Amendment No. 1 to Form 10-Q

 

 

UNITED STATES

SECURITIES AND EXCHANGE COMMISSION

WASHINGTON, D.C. 20549

FORM 10-Q/A

(Amendment No. 1)

 

QUARTERLY REPORT PURSUANT TO SECTION 13 OR 15(d) OF THE

SECURITIES EXCHANGE ACT OF 1934

For the quarterly period ended July 3, 2011

Commission file number 0-7647

HAWKINS, INC.

(Exact name of registrant as specified in its charter)
MINNESOTA   41-0771293
(State or other jurisdiction of
incorporation or organization)
  (I.R.S. Employer Identification No.)
3100 EAST HENNEPIN AVENUE, MINNEAPOLIS, MINNESOTA 55413
(Address of principal executive offices, including zip code)
(612) 331-6910
(Registrant’s telephone number, including area code)

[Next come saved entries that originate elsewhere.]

(** ** Moves of a chunk *)
(** A chunk is [returned] before a permit and [recalled] after one. *)
Inductive move_kind := taken | permitted | delivered | returned | recalled | failed.
Inductive moves : move_kind → chunk_row → chunk_row → Prop :=
| moves_taken worker expires r :
    ck_state r = chunk_pending ∨ ck_state r = chunk_claimed →
    moves taken r (ck_lease worker expires r)
| moves_permitted r : ck_state r = chunk_claimed → moves permitted r (ck_send r)
| moves_delivered receipt t window r :
    ck_state r = chunk_sending_unknown → moves delivered r (ck_deliver receipt t window r)
| moves_assumed id t r :
    ck_state r = chunk_sending_unknown → moves delivered r (ck_assume id t r)
| moves_returned retry r : ck_state r = chunk_claimed → moves returned r (ck_release retry r)
| moves_recalled retry r :
    ck_state r = chunk_sending_unknown → moves recalled r (ck_release retry r)
| moves_failed category t r :
    ck_state r = chunk_claimed ∨ ck_state r = chunk_sending_unknown →
    moves failed r (ck_fail category t r).

Definition put_chunk_row (k : delivery_key) (i : Z) (r : chunk_row) (L : ledger) : ledger :=
  Ledger (lg_projections L) (<[(k, i) := r]> (lg_chunks L)) (lg_buttons L) (lg_capabilities L)
    (lg_targets L).
Definition refresh_parent (k : delivery_key) (t : string) (L : ledger) : ledger :=
  let s := parent_state (lg_states k L) in
  Ledger (alter (tp_refresh s (if is_completed s then Some t else None)) k (lg_projections L))
    (lg_chunks L) (lg_buttons L) (lg_capabilities L) (lg_targets L).
Definition move_chunk (k : delivery_key) (i : Z) (r : chunk_row) (t : string) (L : ledger) : ledger :=
  refresh_parent k t (put_chunk_row k i r L).
(** Nothing before chunk [i] is left to deliver. *)
Definition in_turn (k : delivery_key) (i : Z) (L : ledger) : Prop :=
  ∀ j r, 0 <= j < 100 → j < i → lg_chunks L !! (k, j) = Some r → ck_state r = chunk_delivered.

(** ** What freezing writes *)
Definition add_rows {A} (x : delivery_key * Z) (l : list A) (m : gmap (delivery_key * Z) (list A)) :=
  match l with [] => m | _ => <[x := default [] (m !! x) ++ l]> m end.
Definition capability_row_of (targets : list registration) (c : capability) : capability_row :=
  CapabilityRow (default 0 (target_position (ca_token_digest c) 0 targets)) (ca_namespace c)
    (ca_token_digest c) (format_registry_time (ca_expires_at c)) (ca_start_offset c)
    (ca_end_offset c).
Definition put_chunk (k : delivery_key) (targets : list registration) (L : ledger)
    (c : chunk_projection) : ledger :=
  Ledger (lg_projections L) (<[(k, cj_chunk_index c) := new_chunk_row c]> (lg_chunks L))
    (add_rows (k, cj_chunk_index c) (cj_buttons c) (lg_buttons L))
    (add_rows (k, cj_chunk_index c) (map (capability_row_of targets) (cj_capabilities c))
       (lg_capabilities L)) (lg_targets L).
Definition put_target (token : string) (r : target_row) (L : ledger) : ledger :=
  Ledger (lg_projections L) (lg_chunks L) (lg_buttons L) (lg_capabilities L)
    (<[token := r]> (lg_targets L)).
(** The texts of a key and of a target as they are stored. *)
Definition stored_key (k : delivery_key) : delivery_key :=
  DeliveryKey (dk_transport k) (dk_destination_digest k) (strip (dk_event_id k))
    (dk_projection_version k).
Definition stored_target (t : opaque_target) : opaque_target :=
  OpaqueTarget (ot_namespace t) (strip (ot_purpose t)) (strip (ot_resource_kind t))
    (strip (ot_resource_id t)) (ot_expected_revision t) (strip <$> ot_choice t)
    (ot_scope_digest t) (ot_expires_at t).
Definition frozen_target (t : string) (r : registration) : target_row :=
  let x := stored_target (og_target r) in
  target_row_of x (format_registry_time (ot_expires_at x)) t.
Definition put_projection (k : delivery_key) (r : projection_row) (L : ledger) : ledger :=
  Ledger (<[k := r]> (lg_projections L)) (lg_chunks L) (lg_buttons L) (lg_capabilities L)
    (lg_targets L).
Definition freeze_ledger (k : delivery_key) (p : frozen_projection) (targets : list registration)
    (request_hash t : string) (L : ledger) : ledger :=
  fold_left (λ L r, put_target (og_token_digest r) (frozen_target t r) L) targets
    (fold_left (put_chunk k targets) (fp_chunks p)
       (put_projection k (new_projection_row p request_hash t) L)).

Section Steps.
Context `{Env} `{UnicodeChecks}.

(** ** Steps *)
Inductive label :=
| Freezes (k : delivery_key) | Moves (k : delivery_key) (i : Z) (m : move_kind)
| Puts (token : string) | Consumes (token : string).
Inductive ledger_step : label → ledger → ledger → Prop :=
| step_freeze k p targets hash t L :
    validate_transport_delivery_projection p targets = inr p →
    k = stored_key (fp_delivery_key p) → lg_projections L !! k = None →
    (∀ r, r ∈ targets → lg_targets L !! og_token_digest r = None) →
    ledger_step (Freezes k) L (freeze_ledger k p targets hash t L)
| step_move k i m r r' t L :
    lg_chunks L !! (k, i) = Some r → moves m r r' → chunk_check r' = true →
    (m = taken → in_turn k i L) →
    ledger_step (Moves k i m) L (move_chunk k i r' t L)
| step_put token r L :
    lg_targets L !! token = None → tt_consumed r = None →
    ledger_step (Puts token) L (put_target token r L)
| step_consume token r owner t L :
    lg_targets L !! token = Some r → tt_consumed r = None →
    ledger_step (Consumes token) L (put_target token (consume_target owner t r) L).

Indicate by check mark whether the registrant (1) has filed all reports required to be filed by Section 13 or 15(d) of the Securities Exchange Act of 1934 during the preceding 12 months (or for such shorter period that the registrant was required to file such reports) and (2) has been subject to such filing requirements for the past 90 days.    YES x    NO ¨

Indicate by check mark whether the registrant has submitted electronically and posted on its corporate Web site, if any, every Interactive Data File required to be submitted and posted pursuant to Rule 405 of Regulation S-T during the preceding 12 months (or for such shorter period that the registrant was required to submit and post such files).    YES x    NO ¨

Indicate by check mark whether the registrant is a large accelerated filer, an accelerated filer, or a non-accelerated filer (as defined in Rule 12b-2 of the Exchange Act).

Large Accelerated Filer ¨    Accelerated Filer x    Non-Accelerated Filer ¨    Smaller Reporting Company ¨

Indicate by check mark whether the registrant is a shell company (as defined in Rule 12b-2 of the Exchange Act).    YES ¨    NO x

Indicate the number of shares outstanding of each of the issuer’s classes of common stock, as of the latest practicable date.

 

CLASS   OUTSTANDING AT JULY 29, 2011
Common Stock, par value $.05 per share   10,366,935

 

 

 

 


Explanatory Note

We are filing this Amendment No. 1 on Form 10-Q/A to correct an inadvertent error in the text of Part II, Item 5 of our Quarterly Report on Form 10-Q for the quarterly period ended July 3, 2011 (the “Original Report”), filed with the Securities and Exchange Commission (“SEC”) on July 27, 2011. This Amendment correctly reflects the original determination of our Board of Directors to include a non-binding advisory vote on executive compensation in the Company’s proxy materials every year until the next required advisory vote on the frequency of shareholder votes on executive compensation. Pursuant to Rule 12b-15 promulgated under the Securities Exchange Act of 1934, as amended, this amendment contains the complete text of Part II, Item 5, as amended.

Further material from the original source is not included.